Still, Irene was an analytical child, then as now, and as she got older she started to wonder how he did it. What was the secret to his style, how did he keep everyone pitched forward and engaged? Irene compared her father to her teachers at school, who just rattled on about facts and figures, names and dates, and nobody gave a damn. So why did you give a damn when Hank Foster spoke? Because he didn’t explain his ideas in lectures. He explained them in stories. He made everything human. He made you experience his ideas. She asked him about it over breakfast the next morning, and he laughed and agreed. Tell ’em a good story, I always say.

Now it was Irene’s turn. She stood in front of two hundred and twenty members of Honolulu’s best bigwigs and their tanned, expectant wives, everyone straining to hear what this remarkable woman, this aviatrix, this Irene Foster had to say.

Tell ’em a story, Hank Foster said in her ear.

So Irene opened her mouth and talked about that first day surfing with her father, and how it was terrifying at first and then you started to learn the rhythm of the ocean. How, on the way home, her father spoke about the great Hawaiian kings and how you couldn’t rule over other men unless you could master the giant waves of Waikiki and Kahalu’u. So these feats, which some might consider quixotic, are in fact vital to humankind, she said.
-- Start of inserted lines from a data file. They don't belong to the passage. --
(** * Kalamine XKB manager: a shallow embedding of [kalamine/xkb_manager.py]

    The first part follows the layout of the Python module:

    - Python [str] operations used by the module ([startswith], [endswith],
      [rstrip], [lower], [upper], slices, [split], line iteration);
    - insertion-ordered dictionaries ([Dict], the [Index] and [Variant] types);
    - helpers for [XKB/symbols] (marker recognition, the block scanner of
      [update_symbols_locale], [list_symbols]);
    - helpers for [XKB/rules] (the registry tree and its XPath queries,
      [update_rules], [list_rules]);
    - exception handling ([exit_FileNotWritable]);
    - the [XKBManager] methods ([add], [remove], [update], [clean], [list]).

    The second part states and proves what the specification claims about
    them: marker recognition and block scanning, error handling, the effect
    of [clean] and of an empty commit, upsert in the registry tree, listing
    and masks, and what a second commit of the same index does.

    Modelling conventions.

    - A Python [str] is the Rocq [string] of its UTF-8 bytes.  [lower],
      [upper] and [rstrip] act on the ASCII letters and spaces and carry the
      other bytes unchanged: they are Python's on ASCII text.  The statements
      that depend on them beyond ASCII say so, with [is_ascii], [plain_name]
      and [exact_text].
    - A symbols file is the text Python's text layer hands to the program.
      Reading turns a carriage return, alone or before a line feed, into a
      line feed: a text is read back as it was written when it has no
      carriage return ([no_cr]).
    - A rules file is represented by the registry tree that [etree.parse]
      builds from it; that a file is written is recorded in the [written]
      log of the disk.  lxml refuses the strings with control characters
      ([xml_compatible]): the queries and the construction of a node raise
      [ValueError] for them.  Names interpolated in XPath queries are taken
      free of the double quote and not empty.
    - The disk holds the symbols files by locale and the registry files by
      name: a locale stands for the file [symbols/<locale>], which is so for
      the locales that are file names ([file_name]).
    - An answer of [faults] stands for the exception raised when the file is
      opened, or by the reading or the writing that follows. *)

From Stdlib Require Import String Ascii List Bool Arith Lia.
Import ListNotations.
Open Scope list_scope.
Open Scope string_scope.

(* ------------------------------------------------------------------------- *)
(** ** Python [str] operations *)

Definition nl : string := String "010"%char EmptyString.

(** [s.startswith(p)] *)
Definition startswith (s p : string) : bool := prefix p s.

(** [s.endswith(suf)] *)
Fixpoint endswith (s suf : string) : bool :=
  (s =? suf) ||
  match s with
  | EmptyString => false
  | String _ s' => endswith s' suf
  end.

(** [s[a:-b]] for non-negative [a] and positive [b]. *)
Definition slice (a b : nat) (s : string) : string :=
  substring a (String.length s - b - a) s.

(** [s[:-n]] *)
Definition drop_last (n : nat) (s : string) : string :=
  substring 0 (String.length s - n) s.

(** [str.isspace] on ASCII: tab, line feed, vertical tab, form feed, carriage
    return, the four separators 28..31 and the space.  The spaces of Unicode
    beyond ASCII are not counted; see [trims_alike]. *)
Definition isspace (c : ascii) : bool :=
  let n := nat_of_ascii c in
  (((9 <=? n) && (n <=? 13)) || ((28 <=? n) && (n <=? 32)))%nat.

(** [s.rstrip()], for the ASCII spaces. *)
Fixpoint rstrip (s : string) : string :=
  match s with
  | EmptyString => EmptyString
  | String c s' =>
      match rstrip s' with
      | EmptyString => if isspace c then EmptyString else String c EmptyString
      | r => String c r
      end
  end.

Definition lower_char (c : ascii) : ascii :=
  let n := nat_of_ascii c in
  if ((65 <=? n) && (n <=? 90))%nat then ascii_of_nat (n + 32) else c.

Definition upper_char (c : ascii) : ascii :=
  let n := nat_of_ascii c in
  if ((97 <=? n) && (n <=? 122))%nat then ascii_of_nat (n - 32) else c.

Fixpoint map_string (f : ascii -> ascii) (s : string) : string :=
  match s with
  | EmptyString => EmptyString
  | String c s' => String (f c) (map_string f s')
  end.

(** [s.lower()] and [s.upper()], for the ASCII letters. *)
Definition lower : string -> string := map_string lower_char.
Definition upper : string -> string := map_string upper_char.

(** Iterating over a text file: the lines of [s], each with its terminating
    line feed, the last one possibly without. *)
Fixpoint readlines (s : string) : list string :=
  match s with
  | EmptyString => []
  | String c s' =>
      if Ascii.eqb c "010" then nl :: readlines s'
      else match readlines s' with
           | [] => [String c EmptyString]
           | l :: ls => String c l :: ls
           end
  end.

(** [c in s] for a character [c] *)
Fixpoint has_char (c : ascii) (s : string) : bool :=
  match s with
  | EmptyString => false
  | String x s' => Ascii.eqb x c || has_char c s'
  end.

(** [mask.split("/")] *)
Fixpoint split_slash (s : string) : list string :=
  match s with
  | EmptyString => [EmptyString]
  | String c s' =>
      if Ascii.eqb c "/" then EmptyString :: split_slash s'
      else match split_slash s' with
           | [] => [String c EmptyString]
           | w :: ws => String c w :: ws
           end
  end.

(** [''.join(ls)] *)
Definition join (ls : list string) : string := String.concat EmptyString ls.

(* ------------------------------------------------------------------------- *)
(** ** Insertion-ordered dictionaries *)

Section Dict.
Context {V : Type}.

Definition Dict := list (string * V).

Definition keys (d : Dict) : list string := map fst d.

(** [d.get(k)] *)
Fixpoint dict_get (d : Dict) (k : string) : option V :=
  match d with
  | [] => None
  | (k', v) :: d' => if k' =? k then Some v else dict_get d' k
  end.

(** [k in d] *)
Definition has_key (d : Dict) (k : string) : bool :=
  existsb (String.eqb k) (keys d).

(** [d[k] = v]: an existing key keeps its position, a new key goes last. *)
Fixpoint dict_set (d : Dict) (k : string) (v : V) : Dict :=
  match d with
  | [] => [(k, v)]
  | (k', v') :: d' =>
      if k' =? k then (k, v) :: d' else (k', v') :: dict_set d' k v
  end.
End Dict.
Arguments Dict : clear implicits.

(** The idiom of the module for dictionaries of dictionaries:
    [if k1 not in index: index[k1] = {}] followed by [index[k1][k2] = x]. *)
Definition nested_set {X} (index : Dict (Dict X)) (k1 k2 : string) (x : X)
  : Dict (Dict X) :=
  let index' :=
    if has_key index k1 then index else dict_set index k1 [] in
  match dict_get index' k1 with
  | Some inner => dict_set index' k1 (dict_set inner k2 x)
  | None => index'
  end.

(** [k1 in index and k2 in index[k1]] *)
Definition in_nested {X} (index : Dict (Dict X)) (k1 k2 : string) : bool :=
  match dict_get index k1 with
  | Some inner => has_key inner k2
  | None => false
  end.

(* ------------------------------------------------------------------------- *)
(** ** The index *)

(** Modelled from the spec: the class [KeyboardLayout] of [kalamine/layout.py],
    which the manager imports.  A definition carries a description and a body
    (the spec's data model); the manager reads them as
    [layout.meta["locale"]], [layout.meta["variant"]],
    [layout.meta["description"]] and [layout.xkb_symbols]. *)
Record KeyboardLayout := {
  meta_locale : string;
  meta_variant : string;
  meta_description : string;
  xkb_symbols : string
}.

Definition LayoutName := string.
Definition LocaleName := string.
Definition Variant := Dict (option KeyboardLayout).
Definition Index := Dict Variant.

(* ------------------------------------------------------------------------- *)
(** ** Helpers: XKB/symbols *)


Record symbol_mark := { mark_begin : string; mark_end : string }.

Definition get_symbol_mark (name : string) : symbol_mark :=
  {| mark_begin := "// KALAMINE::" ++ upper name ++ "::BEGIN" ++ nl;
     mark_end := "// KALAMINE::" ++ upper name ++ "::END" ++ nl |}.

Definition is_new_symbol_mark (line : string) : option string :=
  if negb (endswith line ("::BEGIN" ++ nl)) then None
  else if startswith line "// KALAMINE::" then Some (lower (slice 13 8 line))
  else Some "lafayette".

(** Truth value of an [Optional[str]]: [None] and the empty string are false. *)
Definition truthy (name : option string) : option string :=
  match name with
  | Some EmptyString => None
  | other => other
  end.

(** The loop variables of the scanning pass of [update_symbols_locale]. *)
Record scan_state := {
  text : string;
  modified_text : bool;
  between_marks : bool;
  closing_mark : string
}.

Definition scan_init : scan_state :=
  {| text := EmptyString; modified_text := false;
     between_marks := false; closing_mark := EmptyString |}.

Definition add_text (st : scan_state) (line : string) : scan_state :=
  {| text := text st ++ line; modified_text := modified_text st;
     between_marks := between_marks st; closing_mark := closing_mark st |}.

(** One iteration of [for line in symbols]. *)
Definition scan_line (named_layouts : Variant) (st : scan_state) (line : string)
  : scan_state :=
  match truthy (is_new_symbol_mark line) with
  | Some name =>
      if has_key named_layouts name then
        {| text := rstrip (text st); modified_text := true;
           between_marks := true;
           closing_mark := drop_last 6 line ++ "END" ++ nl |}
      else add_text st line
  | None =>
      if endswith line ("::END" ++ nl) then
        if between_marks st && startswith line (closing_mark st) then
          {| text := text st; modified_text := modified_text st;
             between_marks := false; closing_mark := EmptyString |}
        else add_text st line
      else if negb (between_marks st) then add_text st line
      else st
  end.

Definition scan (named_layouts : Variant) (st : scan_state)
  (lines : list string) : scan_state :=
  fold_left (scan_line named_layouts) lines st.

(** [re.sub(r"^//#.*\n", "", s, flags=re.MULTILINE)]: the lines that start
    with [//#] and end with a line feed are removed. *)
Definition drop_sentinel_lines (s : string) : string :=
  join (filter (fun l => negb (startswith l "//#" && endswith l nl))
               (readlines s)).

(** The body written between the two marks. *)
Definition body_text (layout : KeyboardLayout) : string :=
  rstrip (drop_sentinel_lines (xkb_symbols layout)) ++ nl.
Someone has to go out there and do them, to prove that they can be done, to plant in every breast, man and woman, the yearning to surf, to fly, to dream.

She spoke for less than ten minutes, and since she still couldn’t hear very well and hadn’t rehearsed anything—hadn’t even imagined she would be called on to speak—she remembers babbling on about the importance of aviation to the future of mankind, and her gratitude to Mr. Mallory and Mr. Morrow for this exhilarating opportunity, and her hope that women around the world would take some inspiration from this flight and consider flying as a possible hobby or even career.
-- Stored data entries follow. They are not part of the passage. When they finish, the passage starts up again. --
(** * XOXOTICCTACTOE: the board and the minimax engine of [script.cpp]

    A shallow embedding of the classes [Board] and [AIEngine], of
    [AIPlayer::getMaxDepth] and of the turn loop of [Game::play], followed
    by the properties of the search that the design document states. *)

From Stdlib Require Import ZArith Ascii List Lia Bool Sorted.
From stdpp Require Import base option list sets.

Local Open Scope Z_scope.

(** ** The C++ [int]: 32 bits, two's complement *)

Module Int32.

Definition INT_MIN : Z := -2147483648.
Definition INT_MAX : Z := 2147483647.

(** The value an out-of-range result takes once it is stored in an [int]. *)
Definition wrap (z : Z) : Z := (z + 2147483648) mod 4294967296 - 2147483648.

Definition add (a b : Z) : Z := wrap (a + b).
Definition sub (a b : Z) : Z := wrap (a - b).
Definition mul (a b : Z) : Z := wrap (a * b).

Definition in_range (z : Z) : Prop := INT_MIN <= z <= INT_MAX.

End Int32.

(** ** class Board *)

Module Board.

(** [static constexpr char EMPTY = ' '] *)
Definition EMPTY : ascii := " "%char.

(** The two markers [checkWinner] returns besides a cell symbol:
    ['D'] for a draw and ['\0'] for no winner. *)
Definition DRAW : ascii := "D"%char.
Definition NO_WINNER : ascii := "000"%char.

Record t : Type := mk {
  size : Z;
  cells : list ascii;
  winLines : list (list Z)
}.

(** [generateWinLines]: the rows, then the columns, then the two
    diagonals, every [push_back] an append at the end. *)
Definition generateWinLines (n : Z) : list (list Z) :=
  let rows :=
    fold_left (fun wl r =>
      wl ++ [fold_left (fun line c => line ++ [Int32.add (Int32.mul r n) c])
                       (seqZ 0 n) []])
      (seqZ 0 n) [] in
  let cols :=
    fold_left (fun wl c =>
      wl ++ [fold_left (fun line r => line ++ [Int32.add (Int32.mul r n) c])
                       (seqZ 0 n) []])
      (seqZ 0 n) rows in
  let diags :=
    fold_left (fun (d : list Z * list Z) i =>
      (d.1 ++ [Int32.add (Int32.mul i n) i],
       d.2 ++ [Int32.add (Int32.mul i n) (Int32.sub (Int32.sub n 1) i)]))
      (seqZ 0 n) ([], []) in
  (cols ++ [diags.1]) ++ [diags.2].

(** The constructor [Board(int boardSize)]; [None] is the
    [invalid_argument] it throws. *)
Definition create (boardSize : Z) : option t :=
  if (boardSize <? 3) || (6 <? boardSize) then None
  else Some {| size := boardSize;
               cells := replicate (Z.to_nat (Int32.mul boardSize boardSize)) EMPTY;
               winLines := generateWinLines boardSize |}.

Definition getSize (b : t) : Z := size b.
Definition getWinLines (b : t) : list (list Z) := winLines b.

(** [cells[index]]. The source does not check the index; outside the
    vector the read is undefined there, and yields ['\0'] here. *)
Definition get (b : t) (index : Z) : ascii :=
  if index <? 0 then NO_WINNER
  else default NO_WINNER (cells b !! Z.to_nat index).

(** [cells[index] = symbol]. Outside the vector the write is undefined
    in the source, and leaves the board as it is here. *)
Definition set (b : t) (index : Z) (symbol : ascii) : t :=
  if index <? 0 then b
  else {| size := size b;
          cells := <[Z.to_nat index := symbol]> (cells b);
          winLines := winLines b |}.

Definition isEmpty (b : t) (index : Z) : bool :=
  Ascii.eqb (get b index) EMPTY.

Definition isFull (b : t) : bool :=
  forallb (fun c => negb (Ascii.eqb c EMPTY)) (cells b).

Definition getEmptyCells (b : t) : list Z :=
  fold_left (fun empty i =>
               if Ascii.eqb (get b i) EMPTY then empty ++ [i] else empty)
            (seqZ 0 (Z.of_nat (length (cells b)))) [].

(** The loop of [checkWinner] over the win lines, [Some first] when it
    returns from inside the loop. *)
Fixpoint checkLines (b : t) (lines : list (list Z)) : option ascii :=
  match lines with
  | [] => None
  | line :: rest =>
      let first := get b (hd 0 line) in
      if Ascii.eqb first EMPTY then checkLines b rest
      else if forallb (fun idx => Ascii.eqb (get b idx) first) line
           then Some first
           else checkLines b rest
  end.

Definition checkWinner (b : t) : ascii :=
  match checkLines b (winLines b) with
  | Some first => first
  | None => if isFull b then DRAW else NO_WINNER
  end.

(** [copy]: a new board of the same size, then the cells assigned. *)
Definition copy (b : t) : option t :=
  match create (size b) with
  | Some newBoard =>
      Some {| size := size newBoard; cells := cells b;
              winLines := winLines newBoard |}
  | None => None
  end.

End Board.

(** ** class AIEngine *)

Record AIEngine : Type := mkAIEngine {
  aiSymbol : ascii;
  humanSymbol : ascii;
  maxDepth : Z
}.

Definition WIN_SCORE : Z := 1000000.
Definition LOSS_SCORE : Z := -1000000.

(** The inner loop of [evaluateBoard]: the pair [(myCount, oppCount)] of
    one line. *)
Definition countLine (e : AIEngine) (b : Board.t) (line : list Z) : Z * Z :=
  fold_left (fun (cnt : Z * Z) idx =>
               let val := Board.get b idx in
               if Ascii.eqb val (aiSymbol e) then (Int32.add cnt.1 1, cnt.2)
               else if Ascii.eqb val (humanSymbol e) then (cnt.1, Int32.add cnt.2 1)
               else cnt)
            line (0, 0).

(** One turn of the outer loop of [evaluateBoard]: the score after [line]. *)
Definition scoreLine (e : AIEngine) (b : Board.t) (score : Z) (line : list Z) : Z :=
  let n := Board.getSize b in
  let myCount := (countLine e b line).1 in
  let oppCount := (countLine e b line).2 in
  if (0 <? myCount) && (0 <? oppCount) then score
  else
    let score :=
      if 0 <? myCount then
        if myCount =? n then Int32.add score WIN_SCORE
        else if myCount =? Int32.sub n 1 then Int32.add score 50000
        else if myCount =? Int32.sub n 2 then Int32.add score 1000
        else if 2 <=? myCount then Int32.add score 10
        else score
      else score in
    if 0 <? oppCount then
      if oppCount =? n then Int32.sub score WIN_SCORE
      else if oppCount =? Int32.sub n 1 then Int32.sub score 55000
      else if oppCount =? Int32.sub n 2 then Int32.sub score 2000
      else if 2 <=? oppCount then Int32.sub score 20
      else score
    else score.

Definition evaluateBoard (e : AIEngine) (b : Board.t) : Z :=
  fold_left (scoreLine e b) (Board.getWinLines b) 0.

(** The searches mutate the one board they are given, so every function
    of the engine that writes returns the board it leaves behind next to
    its result. [None] stands for a call that does not return within the
    recursion depth [fuel]. *)
Definition search : Type := option (Z * Board.t).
She was shocked, later, to read accounts of this short speech as an “electrifying prophecy” and a “call to arms for those who believe that womanhood’s best days are ahead of her.” Shocked at the thousands of letters she received from women and girls around the world, the tears, the gratitude, all of which seemed addressed to someone else, some public icon who was not Irene at all.
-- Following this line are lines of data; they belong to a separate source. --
(** *** Title detection *)

Definition find_title (elements : list Element) : result string :=
  let first_page_elements :=
    filter (fun e => (page e =? 1)%Z && negb (Classify.is_blocked (text e))) elements in
  match first_page_elements with
  | [] => Ok EmptyString
  | _ =>
      max_font <- py_max (map font_size first_page_elements) ;;
      let title_candidates :=
        filter (fun e => Qltb (Qabs (font_size e - max_font)) (1 # 2))
          first_page_elements in
      let title_candidates := sort_by Qltb (fun x => y0 (bbox x)) title_candidates in
      Ok (strip (join " " (map text (firstn 3 title_candidates))))
  end.

(** *** Heading candidates *)

(** The three-way conditional on [size_ratio] that starts the score. *)
Definition size_points (size_ratio : Q) : Q :=
  if Qltb (1 # 2) size_ratio then 3
  else if Qltb (2 # 10) size_ratio then 2
  else if Qltb 0 size_ratio then 1 else 0.

(** [1 if e["words"] <= 10 else (0.5 if e["words"] <= 15 else 0)] *)
Definition length_points (words : nat) : Q :=
  if (words <=? 10)%nat then 1
  else if (words <=? 15)%nat then 1 # 2 else 0.

(** The body of the loop of [process_headings] once an element is known
    not to be a paragraph: its score. *)
Definition heading_score (avg_size size_range : Q) (e : Element) : result Q :=
  size_ratio <- py_div (font_size e - avg_size) (size_range + (1 # 1000000)) ;;
  let score := size_points size_ratio in
  let score := score + (if bold e then 2 else 0) in
  let score := score + (if caps e && (words e <=? 8)%nat then 1 else 0) in
  let score := score + (if centered e then 1 else 0) in
  let score := score + length_points (words e) in
  let score := score + (if Qltb (density e) MAX_HEADING_DENSITY then 1 else 0) in
  let score := score + (if heading_like e then 2 else 0) in
  Ok score.

Definition process_headings (elements : list Element) : result (list Candidate) :=
  match elements with
  | [] => Ok []
  | _ =>
      let non_para_sizes :=
        map font_size (filter (fun e => negb (is_paragraph e)) elements) in
      match non_para_sizes with
      | [] => Ok []
      | _ =>
          avg_size <- py_div (py_sum non_para_sizes) (len_Q non_para_sizes) ;;
          hi <- py_max non_para_sizes ;;
          lo <- py_min non_para_sizes ;;
          let size_range := hi - lo in
          for_each (fun candidates e =>
                      if is_paragraph e then Ok candidates
                      else
                        score <- heading_score avg_size size_range e ;;
                        if Qle_bool HEADING_SCORE_THRESHOLD score
                        then Ok (candidates ++ [{| elem := e; score := score |}])
                        else Ok candidates)
            elements []
      end
  end.

(** *** Style clusters and levels *)

(** [(round(font_size * 2) / 2, bold, italic, caps, centered)] *)
Record StyleKey : Type := {
  k_size : Q;
  k_bold : bool;
  k_italic : bool;
  k_caps : bool;
  k_centered : bool
}.

Definition style_key (c : Candidate) : StyleKey :=
  {| k_size := inject_Z (py_round (font_size c * 2)) / 2;
     k_bold := bold c;
     k_italic := italic c;
     k_caps := caps c;
     k_centered := centered c |}.

(** Equality of dictionary keys: componentwise [==]. *)
Definition key_eqb (a b : StyleKey) : bool :=
  Qeq_bool (k_size a) (k_size b)
  && Bool.eqb (k_bold a) (k_bold b)
  && Bool.eqb (k_italic a) (k_italic b)
  && Bool.eqb (k_caps a) (k_caps b)
  && Bool.eqb (k_centered a) (k_centered b).

(** The [defaultdict(list)], in insertion order (which [sorted] sees). *)
Definition Clusters : Type := list (StyleKey * list Candidate).

(** [clusters[k].append(c)] *)
Fixpoint dict_append (k : StyleKey) (c : Candidate) (d : Clusters) : Clusters :=
  match d with
  | [] => [(k, [c])]
  | (k', items) :: d' =>
      if key_eqb k k' then (k', items ++ [c]) :: d'
      else (k', items) :: dict_append k c d'
  end.

Definition build_clusters (candidates : list Candidate) : Clusters :=
  fold_left (fun clusters c => dict_append (style_key c) c clusters) candidates [].

(** The sort key of a cluster:
    [(-x[0][0], -sum(c["score"] for c in x[1]) / len(x[1]))] *)
Definition cluster_key (x : StyleKey * list Candidate) : result (Q * Q) :=
  mean <- py_div (- py_sum (map score (snd x))) (len_Q (snd x)) ;;
  Ok (- k_size (fst x), mean).

Definition sort_clusters (clusters : Clusters) : result Clusters :=
  keyed <- mapM (fun x => k <- cluster_key x ;; Ok (k, x)) clusters ;;
  Ok (map snd (sort_by (pair_ltb Qeq_bool Qltb Qltb) fst keyed)).

(** [f"H{min(level, 6)}"] *)
Definition level_name (level : nat) : string :=
  String "H" (NilEmpty.string_of_uint (Nat.to_uint (Nat.min level 6))).

Definition make_heading (level : nat) (item : Candidate) : Heading :=
  {| h_level := level_name level;
     h_text := text item;
     h_page := page item;
     h_font_size := font_size item;
     h_position := bbox item |}.

(** The nested loops over [enumerate(sorted_clusters, start=1)]: the state
    is the next level and the headings emitted so far. *)
Definition emit_headings (sorted_clusters : Clusters) : list Heading :=
  snd (fold_left
         (fun st x =>
            let '(level, headings) := st in
            (S level,
             fold_left (fun hs item => hs ++ [make_heading level item])
               (snd x) headings))
         sorted_clusters (1%nat, [])).

(** [(x["page"], x["position"][1])] *)
Definition reading_key (h : Heading) : Z * Q := (h_page h, y0 (h_position h)).

Definition assign_heading_levels (candidates : list Candidate) : result (list Heading) :=
  match candidates with
  | [] => Ok []
  | _ =>
      let clusters := build_clusters candidates in
      sorted_clusters <- sort_clusters clusters ;;
      let headings := emit_headings sorted_clusters in
      Ok (sort_by (pair_ltb Z.eqb Z.ltb Qltb) reading_key headings)
  end.

(** *** Main function *)

Definition extract_document_structure (doc : Document) : result Structure :=
  elements <- extract_text_with_style doc ;;
  title <- find_title elements ;;
  candidates <- process_headings elements ;;
  headings <- assign_heading_levels candidates ;;
  Ok {| title := title;
        outline := map (fun h => {| o_level := h_level h;
                                    o_text := h_text h;
                                    o_page := h_page h |}) headings |}.

End Engine.

(** ** Binary64 arithmetic

    Python's [float] is the IEEE 754 binary64 format.  Its operations are
    taken from the Standard Library's specification of floating-point
    arithmetic, at precision 53 and exponent bound 1024: every result is
    the exact one rounded to the nearest float, ties to the even one. *)

Module Float64.

Definition float : Type := SpecFloat.spec_float.

Definition prec : Z := 53.
Definition emax : Z := 1024.

Definition zero : float := SpecFloat.S754_zero false.

(** [a + b], [a - b] and the quotient of [a / b] *)
Definition add (a b : float) : float := SpecFloat.SFadd prec emax a b.
Definition sub (a b : float) : float := SpecFloat.SFsub prec emax a b.
Definition div (a b : float) : float := SpecFloat.SFdiv prec emax a b.

(** [a < b]; false when either is not a number *)
Definition ltb (a b : float) : bool := SpecFloat.SFltb a b.

(** A float as the machine holds it: the mantissa of at most 53 bits
    stands on its canonical exponent, within the range of the format. *)
Definition valid (x : float) : bool := SpecFloat.valid_binary prec emax x.

(** [b == 0] *)
Definition is_zero (b : float) : bool :=
  match b with
  | SpecFloat.S754_zero _ => true
  | _ => false
  end.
As for Sam, he rode back to the hotel with her in silence. Irene figured he was tired. She was tired too; she was thoroughly exhausted. She had forgotten the flight, she had forgotten Sam’s wife and Sam’s little daughter, she had forgotten just about everything she ever knew. They parted in the hotel lobby—their suites belonged to opposite sides of the Moana, somebody’s pointless notion of propriety—and Irene hardly took time to undress before she staggered into bed, where she slept for an untold block of hours before opening her eyes to stare at the ceiling fan that dragged in circles above her and wonder where the hell she was.

Then she remembered. She was in Hawai’i.

She sat up. The room was dark, the curtains shut tight. It might have been any hour, it might have been noon the next day, but some instinct told Irene the sun hadn’t yet risen. The air was warm and damp and smelled of flowers. Irene should have left the window open to the breeze coming off the ocean. She reached for her watch on the nightstand and discovered it was half past four in the morning. No wonder she was awake! In Los Angeles, it was half past seven. Her brain jumped and sizzled like an electrical circuit. Her body felt as if she’d been overturned by a bulldozer. There was no hope of returning to sleep.